Under 14 CFR 110.2 of FAA's safety regulations, Part-380 public charters falling under the Department of Transport's (DOT) economic regulations may be conducted as "on-demand operations" with aircraft of 30 or fewer passenger seats. The FAA said it would seek public comment on removing the Part 380 exceptions and delinking the FAA's safety regulations from the DOT's economic regulations.

"If the FAA were to remove the exceptions, operators would then conduct public charter flights under the operating part applicable to their operation based on the same criteria that apply to all other non-Part 380 operators, including the size and complexity of aircraft they operate and the frequency of flights."

"Were the FAA to amend its regulatory framework, some operators conducting public charter operations would need to transition from operating under Part 135 to Part 121. This transition may require affected operators to adjust their service models," the regulator stated.

The FAA was asking for public feedback on the expected consequences of a rule change, including its impact on small communities, how competition, innovation, and new technologies might be affected, different ways to regulate passenger services, and how much time operators would need to adjust if new rules were adopted.
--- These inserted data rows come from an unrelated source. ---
(** * Popup-footnote rewriting of [footnote_v2.py]

    A shallow embedding of [create_popup_footnotes] and of the part of the
    BeautifulSoup object model it drives: a store of page elements with
    parent pointers and ordered contents, mutated in place by the engine.
    Node identity is the index of the element in the store, so a node
    that is selected twice is the same object both times. *)

From Stdlib Require Import NArith Ascii String Lia.
From stdpp Require Import list sets strings pretty.

Local Open Scope nat_scope.

(** ** Python strings

    A Python [str] is a sequence of Unicode code points. *)

Abbreviation str := (list N).

Definition lit (s : string) : str := N_of_ascii <$> list_ascii_of_string s.

(** [str(idx)] for a non-negative integer. *)
Definition str_of_nat (n : nat) : str := lit (pretty n).

(** [str.isspace] on one code point ([Py_UNICODE_ISSPACE]). *)
Definition isspace (c : N) : bool :=
  ((9 <=? c) && (c <=? 13) || (28 <=? c) && (c <=? 32)
   || (c =? 133) || (c =? 160) || (c =? 5760)
   || (8192 <=? c) && (c <=? 8202) || (c =? 8232) || (c =? 8233)
   || (c =? 8239) || (c =? 8287) || (c =? 12288))%N.

Fixpoint lstrip (s : str) : str :=
  match s with
  | c :: s' => if isspace c then lstrip s' else s
  | [] => []
  end.

Definition rstrip (s : str) : str := rev (lstrip (rev s)).

(** [s.strip()] *)
Definition strip (s : str) : str := rstrip (lstrip s).

(** [''.join(parts)] *)
Definition join (parts : list str) : str := concat parts.

(** [sep.join(parts)] for a one-character separator. *)
Fixpoint join_with (sep : N) (parts : list str) : str :=
  match parts with
  | [] => []
  | [w] => w
  | w :: ws => w ++ sep :: join_with sep ws
  end.

(** [s.split(sep)] for a one-character separator: never empty. *)
Fixpoint split (sep : N) (s : str) : list str :=
  match s with
  | [] => [[]]
  | c :: s' =>
      if decide (c = sep) then [] :: split sep s'
      else match split sep s' with
           | w :: ws => (c :: w) :: ws
           | [] => [[c]]
           end
  end.
(** C6, as the code has it.  When [newSegment] returns a segment, it
    has set [nextOffset] to [baseOffset] if the index file holds no
    entry (it is empty, or shorter than the twelve bytes of an entry),
    and to [baseOffset + off + 1], in [uint64] arithmetic, if it holds
    one to 2^32 entries, [off] being the relative offset of the last
    entry of the file.  (On a longer file [off] is read from the last
    slot cut to 32 bits.) *)
Theorem newSegment_nextOffset d base c s :
  segment.newSegment d base c = Ok s ->
  let ixf := default [] (d !! segment.fileName base ".index") in
  let last := Z.of_nat (length ixf) / 12 - 1 in
  Z.of_nat (length ixf) < 2 ^ 63 ->
  segment.baseOffset s = base
  /\ index.size (segment.index s) = Z.of_nat (length ixf)
  /\ (Z.of_nat (length ixf) < 12 -> segment.nextOffset s = base)
  /\ (12 <= Z.of_nat (length ixf) < 12 * (2 ^ 32 + 1) ->
      segment.nextOffset s
      = u64 (base + fst (index.entry (Z.to_nat last) ixf) + 1))
  /\ (12 <= Z.of_nat (length ixf) ->
      segment.nextOffset s
      = u64 (base + fst (index.entry (Z.to_nat (u32 last)) ixf) + 1)).
Proof.
  intros Hnew ixf last Hcap.
  assert (Hlast : last = Z.of_nat (length ixf) / 12 - 1) by reflexivity.
  clearbody last.
  destruct (newSegment_Ok d base c s Hnew) as (ix & Hix & Hi & _ & Hb & _ & Hn).
  assert (Hsz : os.Size (os.OpenFile d (segment.fileName base ".index")) < 2 ^ 63)
    by (unfold os.Size, os.OpenFile; cbn [os.data]; fold ixf; lia).
  destruct (newIndex_inv _ c ix Hsz Hix) as (Hs & _ & Hm & Hl & Hl').
  unfold os.Size, os.OpenFile in Hs, Hm. cbn [os.data] in Hs, Hm.
  fold ixf in Hs, Hm.
  assert (Hgen : 12 <= Z.of_nat (length ixf) ->
            segment.nextOffset s
            = u64 (base + fst (index.entry (Z.to_nat (u32 last)) ixf) + 1)).
  { intros H12.
    assert (Hq : 1 <= Z.of_nat (length ixf) / 12)
      by (apply Z.div_le_lower_bound; lia).
    pose proof (Z.mul_div_le (Z.of_nat (length ixf)) 12 ltac:(lia)) as Hle.
    pose proof (u32_range last) as Hu.
    assert (Hk : u32 last <= last) by (unfold u32; apply Z.mod_le; lia).
    rewrite index_Read_last_wrap in Hn by (rewrite Hs; lia).
    rewrite Hs, <- Hlast in Hn.
    destruct (Z.lt_ge_cases (Z.of_nat (length (index.mmap ix)))
                (12 * u32 last + 12)) as [Hlt | Hge].
    - rewrite index_Read_panic in Hn by lia. contradiction.
    - rewrite index_Read_entry in Hn by lia.
      rewrite Hm in Hn.
      rewrite entry_resize in Hn by (rewrite Hm, length_resize in Hge; lia).
      destruct (index.entry (Z.to_nat (u32 last)) ixf) as [off pos]. cbn [fst].
      rewrite Hn, u64_add_l. reflexivity. }
  split; [exact Hb |]. split; [rewrite Hi; exact Hs |]. split; [| split].
  - intros Hshort.
    assert (HE : index.Read (-1) ix = Err EOF).
    { unfold index.Read. rewrite Hs.
      destruct (Z.eqb_spec (Z.of_nat (length ixf)) 0); [reflexivity |].
      change index.entWidth with 12. rewrite Z.div_small by lia.
      change (-1 =? -1) with true. cbv iota.
      change (u64 (u64 (u32 (u64 (0 - 1)) * 12) + 12)) with (2 ^ 32 * 12).
      destruct (Z.ltb_spec (Z.of_nat (length ixf)) (2 ^ 32 * 12));
        [reflexivity | lia]. }
    rewrite HE in Hn. exact Hn.
  - intros [H12 Hcap32]. rewrite (Hgen H12).
    assert (Hq : 1 <= Z.of_nat (length ixf) / 12 <= 2 ^ 32).
    { split; [apply Z.div_le_lower_bound; lia |].
      apply Z.lt_succ_r. apply Z.div_lt_upper_bound; lia. }
    rewrite (u32_small last) by lia. reflexivity.
  - exact Hgen.
Qed.

Lemma newSegment_nextOffset_witness :
  let s0 := segmentAfter 1024 7 [accepted "a"; accepted "b"] in
  let d := closedDir s0 in
  let c := mkConfig 1024 1024 0 in
  let s := reopened 1024 7 s0 in
  segment.newSegment d 7 c = Ok s
  /\ d !! "7.index"
     = Some (PutUint32 0 ++ PutUint64 0 ++ PutUint32 1 ++ PutUint64 13)
  /\ Z.of_nat (length (default [] (d !! segment.fileName 7 ".index")))
     < 2 ^ 63
  /\ segment.nextOffset s = 9
  /\ segment.newSegment ∅ 7 c = Ok (segmentAfter 1024 7 [])
  /\ segment.nextOffset (segmentAfter 1024 7 []) = 7.
Proof.
  intros s0 d c s.
  assert (H1 : segment.newSegment d 7 c = Ok s) by (vm_compute; reflexivity).
  assert (H2 : Z.of_nat (length (default [] (d !! segment.fileName 7 ".index")))
               < 2 ^ 63) by (vm_compute; reflexivity).
  destruct (newSegment_nextOffset d 7 c s H1 H2) as (_ & _ & _ & Hlast & _).
  split; [exact H1 |]. split; [vm_compute; reflexivity |].
  split; [exact H2 |].
  split; [rewrite Hlast by (vm_compute; split; [discriminate | reflexivity]);
          vm_compute; reflexivity |].
  assert (H3 : segment.newSegment ∅ 7 c = Ok (segmentAfter 1024 7 []))
    by (vm_compute; reflexivity).
  split; [exact H3 |].
  apply (newSegment_nextOffset ∅ 7 c _ H3); vm_compute; reflexivity.
Defined.
Lemma matches_loop_literal_returns `{RE : ReEngine}
  (self : AntigenicDatabase.Entry) (ignore_case : bool)
  (search_names : list string) (matches : nat) :
  exists n,
    AntigenicDatabase.matches_loop self ignore_case false search_names matches = Ok n.
Proof.
  revert matches. induction search_names as [|nm rest IH]; intros matches;
    cbn [AntigenicDatabase.matches_loop]; [eauto|].
  destruct (AntigenicDatabase.informative nm); [|apply IH].
  unfold AntigenicDatabase._deep_search, tools.dict_search.
  destruct (dict_search_literal_returns
              (VDict (AntigenicDatabase._data self)) nm ignore_case) as (b & ->).
  apply IH.
Qed.

(** The first pass returns its scores for every dataset and query when
    [regexp] is false. *)
Lemma first_pass_literal_returns `{RE : ReEngine}
  (city_map : list (string * string)) (self : AntigenicDatabase.Dataset)
  (search_name : string) (ignore_case : bool) :
  exists I1, AntigenicDatabase.scored city_map self search_name ignore_case false false I1.
Proof.
  destruct (comprehension_total
              (fun entry => AntigenicDatabase._alias_search city_map entry search_name
                              ignore_case false false false)
              (fun entry s => AntigenicDatabase._alias_search city_map entry search_name
                                ignore_case false false false = Ok s)
              (AntigenicDatabase.entries self)) as (I1 & _ & HF); [|eauto].
  intros entry _. unfold AntigenicDatabase._alias_search.
  destruct (_ && _); [eauto|].
  destruct (matches_loop_literal_returns entry ignore_case (Str.split "/" search_name) 0)
    as (n & Hn). eauto.
Qed.
(** * Planetary explorer: coordinate, alignment and tile-address engine

    A shallow embedding of the TypeScript sources of the planetary explorer:
    - [src/app/lib/planetary/geodesy.ts] (longitude conventions and the
      simple-cylindrical projection),
    - the alignment-correction resolver ([applyAlignmentCorrectionForward],
      [applyAlignmentCorrectionInverse], [resolveDynamicOffsets]),
    - the tile URL builders ([getTileUrl] of the tile viewer and of
      [PlanetaryMap.tsx]),
    - the reverse (nearest-feature) search of the tile viewer,
    - the dataset registry of [src/app/lib/planetary/datasets.ts].

    JavaScript numbers are modelled as exact rationals extended with the
    IEEE special values [Infinity], [-Infinity] and [NaN]; rounding and the
    sign of zero are not modelled.  The distance computation of the
    reverse search, which needs the trigonometric functions, is modelled
    over the reals. *)

From Stdlib Require Import QArith Qround ZArith List String Bool Lia Lqa Sorted Permutation DecimalString.
From Stdlib Require Reals Lra.
Import ListNotations.

(* ------------------------------------------------------------------ *)
(** ** JavaScript numbers *)

Module JsNum.

Local Open Scope Q_scope.

Inductive num : Type :=
| Fin (q : Q)
| PosInf
| NegInf
| NaN.

Definition is_finite (x : num) : bool :=
  match x with Fin _ => true | _ => false end.

Definition is_nan (x : num) : bool :=
  match x with NaN => true | _ => false end.

Definition inf_of (positive : bool) : num :=
  if positive then PosInf else NegInf.

Definition Qpos_bool (q : Q) : bool := negb (Qle_bool q 0).

(** unary minus *)
Definition nopp (x : num) : num :=
  match x with
  | Fin q => Fin (- q)
  | PosInf => NegInf
  | NegInf => PosInf
  | NaN => NaN
  end.

(** [x + y] *)
Definition nadd (x y : num) : num :=
  match x, y with
  | NaN, _ | _, NaN => NaN
  | Fin a, Fin b => Fin (a + b)
  | PosInf, NegInf | NegInf, PosInf => NaN
  | PosInf, _ | _, PosInf => PosInf
  | NegInf, _ | _, NegInf => NegInf
  end.

(** [x - y] *)
Definition nsub (x y : num) : num := nadd x (nopp y).

(** [x * y] *)
Definition nmul (x y : num) : num :=
  match x, y with
  | NaN, _ | _, NaN => NaN
  | Fin a, Fin b => Fin (a * b)
  | Fin a, PosInf | PosInf, Fin a =>
      if Qeq_bool a 0 then NaN else inf_of (Qpos_bool a)
  | Fin a, NegInf | NegInf, Fin a =>
      if Qeq_bool a 0 then NaN else inf_of (negb (Qpos_bool a))
  | PosInf, PosInf | NegInf, NegInf => PosInf
  | PosInf, NegInf | NegInf, PosInf => NegInf
  end.

(** [x / y] (a zero divisor is taken as [+0]) *)
Definition ndiv (x y : num) : num :=
  match x, y with
  | NaN, _ | _, NaN => NaN
  | Fin a, Fin b =>
      if Qeq_bool b 0
      then (if Qeq_bool a 0 then NaN else inf_of (Qpos_bool a))
      else Fin (a / b)
  | Fin _, PosInf | Fin _, NegInf => Fin 0
  | PosInf, Fin b => if Qle_bool 0 b then PosInf else NegInf
  | NegInf, Fin b => if Qle_bool 0 b then NegInf else PosInf
  | _, _ => NaN
  end.

(** truncation towards zero of a rational *)
Definition qtrunc (q : Q) : Z := Z.quot (Qnum q) (Zpos (Qden q)).

(** [a % b] on finite numbers: the remainder of the truncated division *)
Definition qrem (a b : Q) : Q := a - b * inject_Z (qtrunc (a / b)).

(** [x % y] *)
Definition nmod (x y : num) : num :=
  match x, y with
  | Fin a, Fin b => if Qeq_bool b 0 then NaN else Fin (qrem a b)
  | Fin a, PosInf | Fin a, NegInf => Fin a
  | _, _ => NaN
  end.

(** [x < y] *)
Definition nlt (x y : num) : bool :=
  match x, y with
  | NaN, _ | _, NaN => false
  | Fin a, Fin b => Qpos_bool (b - a)
  | Fin _, PosInf | NegInf, Fin _ | NegInf, PosInf => true
  | _, _ => false
  end.

(** [x <= y] *)
Definition nle (x y : num) : bool :=
  match x, y with
  | NaN, _ | _, NaN => false
  | Fin a, Fin b => Qle_bool a b
  | _, PosInf | NegInf, _ => true
  | _, _ => false
  end.

(** [x === y] *)
Definition neqb (x y : num) : bool :=
  match x, y with
  | Fin a, Fin b => Qeq_bool a b
  | PosInf, PosInf | NegInf, NegInf => true
  | _, _ => false
  end.

(** [Math.min(x, y)] and [Math.max(x, y)] *)
Definition nmin (x y : num) : num :=
  if is_nan x || is_nan y then NaN else if nlt y x then y else x.

Definition nmax (x y : num) : num :=
  if is_nan x || is_nan y then NaN else if nlt x y then y else x.

(** JavaScript falsiness of a number: [0] and [NaN] *)
Definition falsy (x : num) : bool :=
  match x with Fin a => Qeq_bool a 0 | NaN => true | _ => false end.

(** [x || d] on numbers *)
Definition nor (x d : num) : num := if falsy x then d else x.

(** [x ?? d]: [undefined] and [null] are [None] *)
Definition nullish (x : option num) (d : num) : num :=
  match x with Some v => v | None => d end.

(** Equality of values up to the representation of rationals. *)
Definition neqv (x y : num) : Prop :=
  match x, y with
  | Fin a, Fin b => a == b
  | PosInf, PosInf | NegInf, NegInf | NaN, NaN => True
  | _, _ => False
  end.

(** *** Truncated division *)

Lemma qtrunc_nonneg (q : Q) : 0 <= q -> qtrunc q = Qfloor q.
Proof.
  destruct q as [n d]; unfold qtrunc, Qfloor, Qle; simpl; intros H.
  apply Z.quot_div_nonneg; lia.
Qed.

Lemma qtrunc_opp (q : Q) : qtrunc (- q) = (- qtrunc q)%Z.
Proof.
  destruct q as [n d]; unfold qtrunc; simpl.
  apply Z.quot_opp_l; lia.
Qed.

Lemma Qfloor_unique (q : Q) (z : Z) :
  inject_Z z <= q -> q < inject_Z z + 1 -> Qfloor q = z.
Proof.
  intros H1 H2.
  pose proof (Qfloor_le q) as F1. pose proof (Qlt_floor q) as F2.
  assert (A : (z < Qfloor q + 1)%Z).
  { rewrite Zlt_Qlt. eapply Qle_lt_trans; eauto. }
  assert (B : (Qfloor q < z + 1)%Z).
  { rewrite Zlt_Qlt, inject_Z_plus. eapply Qle_lt_trans; eauto. }
  lia.
Qed.

Lemma qtrunc_pos_spec (q : Q) (z : Z) :
  0 <= q -> inject_Z z <= q -> q < inject_Z z + 1 -> qtrunc q = z.
Proof.
  intros H0 H1 H2. rewrite qtrunc_nonneg by exact H0.
  apply Qfloor_unique; assumption.
Qed.

Lemma qtrunc_neg_spec (q : Q) (z : Z) :
  q <= 0 -> inject_Z z - 1 < q -> q <= inject_Z z -> qtrunc q = z.
Proof.
  intros H0 H1 H2.
  assert (E : qtrunc q = (- qtrunc (- q))%Z).
  { rewrite qtrunc_opp. lia. }
  rewrite E, (qtrunc_pos_spec (- q) (- z)); [lia | | |].
  - apply Qopp_le_compat in H0. exact H0.
  - rewrite inject_Z_opp. apply Qopp_le_compat. exact H2.
  - rewrite inject_Z_opp.
    apply Qplus_lt_l with (z := q - 1 + inject_Z z).
    ring_simplify. ring_simplify in H1. exact H1.
Qed.

Lemma Qle_lt_div (a b k : Q) :
  0 < b -> k * b <= a -> a < (k + 1) * b -> k <= a / b /\ a / b < k + 1.
Proof.
  intros Hb H1 H2. split.
  - apply Qle_shift_div_l; assumption.
  - apply Qlt_shift_div_r; assumption.
Qed.

(** [a % b] for a non-negative [a] in the [k]-th period *)
Lemma qrem_pos (a b : Q) (k : Z) :
  0 < b -> 0 <= a -> inject_Z k * b <= a -> a < (inject_Z k + 1) * b ->
  qrem a b == a - inject_Z k * b.
Proof.
  intros Hb Ha H1 H2. unfold qrem.
  destruct (Qle_lt_div a b (inject_Z k) Hb H1 H2) as [D1 D2].
  rewrite (qtrunc_pos_spec (a / b) k); [ring | | exact D1 | exact D2].
  apply Qle_shift_div_l; [exact Hb|]. rewrite Qmult_0_l. exact Ha.
Qed.

(** [a % b] for a non-positive [a] in the [k]-th period below zero *)
Lemma qrem_neg (a b : Q) (k : Z) :
  0 < b -> a <= 0 -> - (inject_Z k + 1) * b < a -> a <= - inject_Z k * b ->
  qrem a b == a + inject_Z k * b.
Proof.
  intros Hb Ha H1 H2. unfold qrem.
  assert (D1 : inject_Z (- k) - 1 < a / b).
  { apply Qlt_shift_div_l; [exact Hb|]. rewrite inject_Z_opp.
    setoid_replace ((- inject_Z k - 1) * b) with (- (inject_Z k + 1) * b) by ring.
    exact H1. }
  assert (D2 : a / b <= inject_Z (- k)).
  { apply Qle_shift_div_r; [exact Hb|]. rewrite inject_Z_opp. exact H2. }
  rewrite (qtrunc_neg_spec (a / b) (- k)); [rewrite inject_Z_opp; ring | | exact D1 | exact D2].
  apply Qle_shift_div_r; [exact Hb|]. rewrite Qmult_0_l. exact Ha.
Qed.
SkyWest, in a statement to ch-aviation, said: "SkyWest Charter (SWC) believes that the operation of Part 380 flights under the current FAA classification is essential for small community air service, today and well into the future. The FAA's 'notice of intent' to review its classification of such Part 380 flights clears the path for DOT to approve SWC's application for a Commuter Air Carrier Authorisation, consistent with existing law and SWC's undisputed fitness, since the non-fitness issues will be addressed by the FAA allowing DOT to focus on fitness. Additionally, SWC already exceeds current safety requirements and will transition to any additional requirements that may be adopted by the FAA as part of the rulemaking process."